Cohen Media Group (via Kino Lorber) launches its impressive run of at least four new Rivette restorations with The Gang of Four.  Visually, the movie maintains a truly filmic patina common and appropriate for French films of its era.  Although the handful of environments of the movie are as mundane as they come, a closer examination of the use of color (often bright, often glossy) reveals a devoted visual intentionality.  The same holds true of the wardrobes of the characters, often baggy and blah except for the solid colors.
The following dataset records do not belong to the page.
Lemma concat_chunks (w : nat) (data : list Z) (d : nat) :
  forall s,
    concat (map (fun i => chunk w i data) (seq s d))
    = firstn (d * w) (skipn (s * w) data).
Proof.
  induction d as [|d IH]; intros s; simpl; auto.
  rewrite IH. unfold chunk. rewrite firstn_plus. f_equal.
  rewrite <- skipn_plus. f_equal. f_equal. lia.
Qed.

Lemma chunk_length (w i : nat) (data : list Z) :
  (S i) * w <= length data -> length (chunk w i data) = w.
Proof.
  intros H. unfold chunk. rewrite length_firstn, length_skipn. nia.
Qed.

Lemma shape_eqb_refl (s : list nat) : shape_eqb s s = true.
Proof. induction s; simpl; auto. now rewrite Nat.eqb_refl. Qed.

Lemma stack_rows (tl : list nat) (rows : list (list Z)) :
  (rows <> [] \/ tl = []) ->
  stack (map (fun r => Some (mk_ndarray tl r)) rows)
  = Some (mk_ndarray (length rows :: tl) (concat rows)).
Proof.
  intros H. destruct rows as [|r rows].
  - destruct H as [H| ->]; [congruence|]. reflexivity.
  - cbn [map stack].
    assert (E : forallb (fun o => match o with
                                  | Some a => shape_eqb (arr_shape a)
                                                (arr_shape (mk_ndarray tl r))
                                  | None => false
                                  end)
                  (Some (mk_ndarray tl r)
                     :: map (fun r => Some (mk_ndarray tl r)) rows) = true).
    { apply forallb_forall. intros o Ho.
      change (In o (map (fun r => Some (mk_ndarray tl r)) (r :: rows))) in Ho.
      apply in_map_iff in Ho. destruct Ho as [r' [<- _]].
      apply shape_eqb_refl. }
    rewrite E. f_equal. f_equal.
    + simpl. now rewrite length_map.
    + change (Some (mk_ndarray tl r)
                :: map (fun r => Some (mk_ndarray tl r)) rows)
        with (map (fun r => Some (mk_ndarray tl r)) (r :: rows)).
      rewrite map_map. simpl. f_equal. f_equal.
      clear. induction rows; simpl; congruence.
Qed.

Lemma nd_tolist_array (shape : list nat) :
  forall data,
    length data = prod_shape shape ->
    listable shape = true ->
    np_array_num (nd_tolist shape data) = Some (mk_ndarray shape data)
    /\ raw_ok (nd_tolist shape data) = true
    /\ has_tuple_key (nd_tolist shape data) = false.
Proof.
  induction shape as [|d tl IH]; intros data Hlen Hl.
  - simpl in *. destruct data as [|z [|? ?]]; try discriminate. auto.
  - simpl in Hl. apply andb_true_iff in Hl. destruct Hl as [Hd Hl].
    cbn [nd_tolist]. simpl prod_shape in Hlen.
    assert (Hrow : forall i, In i (seq 0 d) ->
              np_array_num (nd_tolist tl (chunk (prod_shape tl) i data))
              = Some (mk_ndarray tl (chunk (prod_shape tl) i data))
              /\ raw_ok (nd_tolist tl (chunk (prod_shape tl) i data)) = true
              /\ has_tuple_key (nd_tolist tl (chunk (prod_shape tl) i data))
                 = false).
    { intros i Hi. apply in_seq in Hi. apply IH; auto.
      apply chunk_length. nia. }
    split; [|split].
    + cbn [np_array_num]. rewrite map_map.
      rewrite (map_ext_in _ (fun i => Some (mk_ndarray tl
                                              (chunk (prod_shape tl) i data))))
        by (intros i Hi; apply Hrow; auto).
      rewrite <- (map_map (fun i => chunk (prod_shape tl) i data)
                    (fun r => Some (mk_ndarray tl r))).
      rewrite stack_rows.
      * rewrite length_map, length_seq, concat_chunks. simpl skipn.
        rewrite <- Hlen, firstn_all. reflexivity.
      * destruct tl as [|d' tl']; [now right|]. left.
        apply Nat.ltb_lt in Hd. destruct d; [lia|]. discriminate.
    + simpl. apply forallb_forall. intros y Hy.
      apply in_map_iff in Hy. destruct Hy as [i [<- Hi]]. now apply Hrow.
    + simpl. destruct (existsb _ _) eqn:E; auto.
      apply existsb_exists in E. destruct E as [y [Hy Hk]].
      apply in_map_iff in Hy. destruct Hy as [i [<- Hi]].
      destruct (Hrow i Hi) as [_ [_ Hf]]. congruence.
Qed.
Definition dockerDaemonResponding : M CentosProvisioner bool :=
  fun st =>
    match SSHCommand dockerVersionCommand st with
    | (st', inl err) => (st', inr false)
    | (st', inr _) => (st', inr true)
    end.

Definition SetHostname (hostname : string) : M CentosProvisioner unit :=
  SSHCommand ("sudo hostname " +++ hostname +++ " && echo "
              +++ Quote hostname +++ " | sudo tee /etc/hostname") ;;;
  SSHCommand ("sudo sed -i '/^127.0.0.1/ s/$/ " +++ hostname
              +++ "/' /etc/hosts").

Definition Provision (swarmOptions : swarm.SwarmOptions)
    (authOptions : auth.AuthOptions) : M CentosProvisioner unit :=
  SSHCommand sudoersFixCommand ;;;
  provisioner <- get_self ;;
  SetHostname (drivers.GetMachineName (Driver provisioner)) ;;;
  SSHCommand "yum -y update" ;;;
  provisioner <- get_self ;;
  forEach (packages provisioner)
    (fun pkg => Package pkg pkgaction.Install) ;;;
  SSHCommand firewalldCommand ;;;
  call respond Call_installDockerGeneric ;;;
  WaitFor maxAttempts dockerDaemonResponding ;;;
  call respond Call_ConfigureAuth ;;;
  call respond Call_configureSwarm.

Definition GenerateDockerOptions (provisioner : CentosProvisioner)
    (dockerPort : Z) (authOptions : auth.AuthOptions)
    : CentosProvisioner * (error + DockerOptions.t) :=
  let defaultDaemonOpts :=
    getDefaultDaemonOpts (drivers.DriverName (Driver provisioner))
      authOptions in
  let daemonOpts :=
    "--host=unix:///var/run/docker.sock --host=tcp://0.0.0.0:"
    +++ itoa dockerPort in
  let daemonOptsDir := "/etc/sysconfig/docker" in
  let daemonCfg :=
    "OPTIONS='" +++ defaultDaemonOpts +++ " " +++ daemonOpts +++ "'" in
  (provisioner,
   inr {| DockerOptions.EngineOptions := daemonCfg;
          DockerOptions.EngineOptionsPath := daemonOptsDir |}).

End Methods.

End CentosGo.

(** ** The bootstrap sequence as the design states it

    A linear sequence of gated calls: each call is made only if the one
    before it returned no error, and the first error ends the run.  The
    readiness wait sits between two such sequences and repeats one probe
    call, whose failure only means that the daemon is not ready yet. *)

Section Design.

Variable respond : Oracle.

(** The gated calls [evs], made from log [tr]: the log at the end and the
    error the run stopped at, if any. *)
Fixpoint spec_gates (evs : list Event) (tr : list Event)
    : list Event * option error :=
  match evs with
  | [] => (tr, None)
  | ev :: rest =>
      match respond tr ev with
      | Some e => (tr ++ [ev], Some e)
      | None => spec_gates rest (tr ++ [ev])
      end
  end.

(** At most [n] probe calls: the log at the end and whether a probe
    succeeded. *)
Fixpoint spec_poll (probe : Event) (n : nat) (tr : list Event)
    : list Event * bool :=
  match n with
  | O => (tr, false)
  | S m =>
      match respond tr probe with
      | None => (tr ++ [probe], true)
      | Some _ => spec_poll probe m (tr ++ [probe])
      end
  end.

(** Gated calls, the readiness wait, gated calls. *)
Definition spec_bootstrap (before : list Event) (probe : Event) (n : nat)
    (after : list Event) (tr : list Event) : list Event * option error :=
  match spec_gates before tr with
  | (tr1, Some e) => (tr1, Some e)
  | (tr1, None) =>
      match spec_poll probe n tr1 with
      | (tr2, false) => (tr2, Some ReadinessTimeoutError)
      | (tr2, true) => spec_gates after tr2
      end
  end.

End Design.

(** The result of a method as the design's pair of log and error. *)
Definition outcome {P} (r : St P * (error + unit)) : list Event * option error :=
  (log (fst r), match snd r with inl e => Some e | inr _ => None end).

(** ** The calls of one run, in order *)

(** The probe call of the readiness wait. *)
Definition probeCall : Event := RunSSHCommandFromDriver dockerVersionCommand.

(** The command line [Package] builds for an installation. *)
Definition installCommand (name : string) : string :=
  "sudo -E yum -y " +++ "install" +++ " " +++ name.

(** The two command lines of [SetHostname]. *)
Definition hostnameCommands (Quote : string -> string) (hostname : string)
    : list string :=
  [ "sudo hostname " +++ hostname +++ " && echo " +++ Quote hostname
      +++ " | sudo tee /etc/hostname";
    "sudo sed -i '/^127.0.0.1/ s/$/ " +++ hostname +++ "/' /etc/hosts" ].

(** The calls up to and including the engine installation. *)
Definition callsBeforeWait (Quote : string -> string) (machineName : string)
    (pkgs : list string) : list Event :=
  map RunSSHCommandFromDriver
    ([sudoersFixCommand] ++ hostnameCommands Quote machineName
     ++ ["yum -y update"] ++ map installCommand pkgs ++ [firewalldCommand])
  ++ [Call_installDockerGeneric].

(** The calls after the readiness wait, per revision. *)
Definition Part000_callsAfterWait : list Event :=
  [Call_makeDockerOptionsDir; Call_ConfigureAuth; Call_configureSwarm].

Definition CentosGo_callsAfterWait : list Event :=
  [Call_ConfigureAuth; Call_configureSwarm].

(** The whole run when the wait takes [k] probes. *)
Definition Part000_schedule (Quote : string -> string)
    (p : Part000.CentosProvisioner) (k : nat) : list Event :=
  callsBeforeWait Quote (drivers.GetMachineName (Part000.Driver p))
    (Part000.packages p)
  ++ repeat probeCall k ++ Part000_callsAfterWait.

Definition CentosGo_schedule (Quote : string -> string)
    (p : CentosGo.CentosProvisioner) (k : nat) : list Event :=
  callsBeforeWait Quote (drivers.GetMachineName (CentosGo.Driver p))
    (CentosGo.packages p)
  ++ repeat probeCall k ++ CentosGo_callsAfterWait.

(** ** Properties of a log *)

(** [Prefix l1 l2]: the calls [l1] are the first calls of [l2], in the
    same order. *)
Definition Prefix (l1 l2 : list Event) : Prop :=
  exists rest, l2 = l1 ++ rest.

(** [StopsAtFailure respond probe tr0 issued r]: among the calls [issued]
    after log [tr0], a call other than the probe that fails is the last
    call, and its error is the result [r] of the run. *)
Definition StopsAtFailure (respond : Oracle) (probe : Event)
    (tr0 issued : list Event) (r : option error) : Prop :=
  forall before ev after e,
    issued = before ++ ev :: after ->
    ev <> probe ->
    respond (tr0 ++ before) ev = Some e ->
    after = [] /\ r = Some e.

(** ** The repeated flag groups as the design states them *)

(** One flag occurrence per element, each on a line of its own, in the
    order of the list; an empty list gives no text. *)
Definition spec_flagGroup (flag : string) (xs : list string) : string :=
  String.concat "" (map (fun x => flag +++ x +++ nl) xs).

(** The label that identifies the driver. *)
Definition providerLabel (d : drivers.Driver) : string :=
  "provider=" +++ drivers.DriverName d.

(** The configuration text of a result, or the empty text on an error. *)
Definition content (r : error + DockerOptions.t) : string :=
  match r with
  | inr opts => DockerOptions.EngineOptions opts
  | inl _ => ""
  end.

(** ** Sample inputs *)

(** A driver named packet for a machine named node1. *)
Definition sampleDriver : drivers.Driver :=
  {| drivers.DriverName := "packet"; drivers.GetMachineName := "node1" |}.

(** A channel on which every call succeeds. *)
Definition alwaysOk : Oracle := fun _ _ => None.
(** X16.  A Create followed by the Delete of the id it was given leaves
    the table as it was before the two, provided the store gave it an id
    no other row has. *)
Theorem create_then_delete_restores (ev ev2 : event) (w w1 : world)
    (resp : response) :
  httpMethod ev = "POST" ->
  handler P ev w = (Ok resp, w1) -> statusCode resp = 201 ->
  ~ In (new_id P (table w)) (map id (table w)) ->
  httpMethod ev2 = "DELETE" ->
  appointmentId_of ev2 = new_id P (table w) ->
  no_id (new_id P (table w)) = false ->
  fault P (DeleteRow (new_id P (table w))) = None ->
  exists w2, handler P ev2 w1 = (Ok deleted, w2) /\ table w2 = table w.
Proof.
  intros Hm H S Hfresh Hm2 Hk2 Hk Hf.
  destruct (post_accepted P ev w w1 resp Hm H S)
    as (Hc & data & b & cols & e & _ & _ & _ & _ & _ & _ & Ht).
  rewrite (delete_outcome ev2 w1 Hm2 Hc), Hk2.
  rewrite (delete_applied _ _ _ Hk Hf). simpl. rewrite Ht.
  rewrite !filter_app. simpl. unfold has_id at 2 4. simpl.
  rewrite String.eqb_refl. simpl.
  assert (Hnone : filter (has_id (new_id P (table w))) (table w) = []).
  { destruct (filter (has_id (new_id P (table w))) (table w))
      as [|r rest] eqn:E; [reflexivity|].
    exfalso. apply Hfresh.
    assert (Hin : In r (filter (has_id (new_id P (table w))) (table w)))
      by (rewrite E; left; reflexivity).
    apply filter_In in Hin. destruct Hin as [Hin Hid].
    apply String.eqb_eq in Hid. rewrite <- Hid. apply in_map, Hin. }
  rewrite Hnone. simpl. eexists. split; [reflexivity|]. simpl.
  rewrite app_nil_r. apply filter_none_keeps_all, Hnone.
Qed.

(** X13.  An Update replaces the whole row: the entity answered with 200
    shows a row of the table that has the ten columns the body normalises
    to, as after a Create, whatever it held before; a field the body
    leaves out is reset to null. *)
Theorem update_is_a_full_replacement (ev : event) (w w' : world)
    (resp : response) (data : value) :
  httpMethod ev = "PUT" ->
  handler P ev w = (Ok resp, w') -> statusCode resp = 200 ->
  JSON_parse P (body ev) = Some data ->
  let given := Contract.field data in
  exists r e,
    entities_of resp = [e] /\ shows P e r /\ In r (table w') /\
    id r = appointmentId_of ev /\ updated_at r = clock w /\
    (exists s, given "plate" = VStr s /\ plate r = trim (toUpperCase s)) /\
    (exists s, given "car" = VStr s /\ car r = trim s) /\
    (exists s, given "locality" = VStr s /\ locality r = trim s) /\
    given "service" = VStr (service r) /\
    given "status" = VStr (status r) /\
    period r = Contract.given_or_null (given "period") /\
    notes r = Contract.blank_to_null (given "notes") /\
    extra r = Contract.blank_to_null (given "extra") /\
    (truthy (given "date") = false -> date r = None) /\
    (truthy (given "date") = true -> date r = read_date P (given "date")).
Proof.
  intros Hm H S Hp given.
  destruct (put_accepted P ev w w' resp Hm H S)
    as (_ & data' & b & cols & r & rest & e & _ & Hp' & Hv & Hb & Hc & Hf
        & He & Hr & Ht).
  assert (data' = data) by congruence. subst data'.
  assert (Hin : In r (filter (has_id (appointmentId_of ev))
                        (update_rows cols (appointmentId_of ev) (clock w)
                                     (table w))))
    by (rewrite Hf; left; reflexivity).
  exists r, e. split; [subst resp; reflexivity|].
  split; [apply transformToFrontend_shows, He|].
  split; [rewrite Ht; apply filter_In in Hin; tauto|].
  pose proof Hin as Hin'. apply filter_In in Hin'. destruct Hin' as [_ Hid].
  apply String.eqb_eq in Hid. split; [exact Hid|].
  apply update_rows_matching in Hin. destruct Hin as (r0 & _ & _ & E).
  subst r. simpl.
  destruct (columns_normal P data b cols Hv Hb Hc)
    as ((pl & Epl & _ & Cpl) & (ca & Eca & _ & Cca) & (lo & Elo & _ & Clo)
        & (Ese & _) & (Est & _) & (Cpe & _) & Cno & Cex & Dnone & Dsome).
  split; [reflexivity|]. split; [eauto|]. split; [eauto|]. split; [eauto|].
  split; [exact Ese|]. split; [exact Est|]. split; [exact Cpe|].
  split; [exact Cno|]. split; [exact Cex|]. split; [exact Dnone|].
  intros T. symmetry. apply Dsome, T.
Qed.

End Delete.

(* ================================================================== *)
(** ** Bodies that break the handler, and what a Create adds *)
(* ================================================================== *)

Section Breakage.

Variable P : platform.

(** X18.  A body that parses to [null] is not answered 400: where the
    body is read, reading its plate throws, and the answer is 500, with
    no statement sent and the table left alone. *)
Theorem null_body_is_an_internal_error (ev : event) (w : world) :
  connect_error P = None -> reads_body ev ->
  JSON_parse P (body ev) = Some VNull ->
  handler P ev w =
  (Ok (internal_error P "Cannot read properties of null (reading 'plate')"),
   log End (log (ConsoleError
                   "Cannot read properties of null (reading 'plate')")
                (connected w))).
Proof.
  intros Hc Hr Hp.
  rewrite handler_connected by auto using reads_body_not_preflight.
  destruct Hr as [Hm|[Hm Hk]]; rewrite Hm; unfold dispatch; simpl.
  - unfold create_branch, parse. rewrite Hp. reflexivity.
  - unfold update_branch, parse. rewrite Hk, Hp. reflexivity.
Qed.

(** X19.  A body that passes validation but whose notes or extra is
    neither absent, [null] nor text is answered 500: the transformation
    throws before any statement is sent, and the table is left alone. *)
Theorem non_text_notes_is_an_internal_error (ev : event) (w : world)
    (data : value) :
  connect_error P = None -> reads_body ev ->
  JSON_parse P (body ev) = Some data ->
  validateAppointment data = Ok [] ->
  trimmable (Contract.field data "notes") = false \/
  trimmable (Contract.field data "extra") = false ->
  exists e,
    transformToBackend data = Throw e /\
    handler P ev w =
    (Ok (internal_error P e),
     log End (log (ConsoleError e) (connected w))).
Proof.
  intros Hc Hr Hp Hv Hbad.
  destruct (transformToBackend data) as [b|e] eqn:Hb.
  - exfalso. destruct (valid_meets data Hv) as [Hd _].
    destruct (transform_fields data b Hd Hb)
      as (_ & _ & _ & _ & _ & _ & _ & (n & Bn & _) & (x & Bx & _) & _).
    assert (H1 : trimmable (Contract.field data "notes") = true)
      by (apply (opt_trim_trimmable "notes"); eauto).
    assert (H2 : trimmable (Contract.field data "extra") = true)
      by (apply (opt_trim_trimmable "extra"); eauto).
    destruct Hbad; congruence.
  - exists e. split; [reflexivity|].
    rewrite handler_connected by auto using reads_body_not_preflight.
    destruct Hr as [Hm|[Hm Hk]]; rewrite Hm; unfold dispatch; simpl.
    + unfold create_branch, parse. rewrite Hp. unfold_io. rewrite Hv.
      simpl. rewrite Hb. reflexivity.
    + unfold update_branch, parse. rewrite Hk, Hp. unfold_io. rewrite Hv.
      simpl. rewrite Hb. reflexivity.
Qed.


End Breakage.

(* ================================================================== *)
(** ** The further properties on the demonstration deployment *)
(* ================================================================== *)

Module Checks.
Besides a trailer for the film’s recent re-release, the Cohen Blu-ray’s only other bonus feature is an audio commentary track by Richard Peña, who is Director Emeritus of the New York Film Festival and Professor of Film and Media Studies at Columbia University.  One is hesitant to call this a “feature-length” commentary, as Peña is quite liberal with swaths of silence in between his observations.  While a bit of deliberate pacing is understandable in light of The Gang of Four’s running time, Peña pushes even that, with regular gaps long enough that one regularly forgets that an audio commentary is playing.  When he does have something to say, it alternates between the kind of enlightening observations you wish he’d have more of, and casual narration of what’s on screen. 

The elusive key to The Gang of Four (not to be confused with the missing key) appears to be baked into its telling.  Rivette identifies with his female antagonist, Constance in that he’s determined to keep viewers on their toes but perpetually off balance with this film.  Most definitive details are left for us to grapple with.  All the while, Rivette’s camera and editing never settle into anything resembling a comfortable flow or pattern.  Yet, the attacking of the day-to-day acting obsessions do nothing to thwart the overwhelmingly humdrum existence that is the ultimate inescapable element.  It is in this cagey, confident formalism that Rivette’s New Wave connections remain alive and well.  This Paris, however, belongs to no one.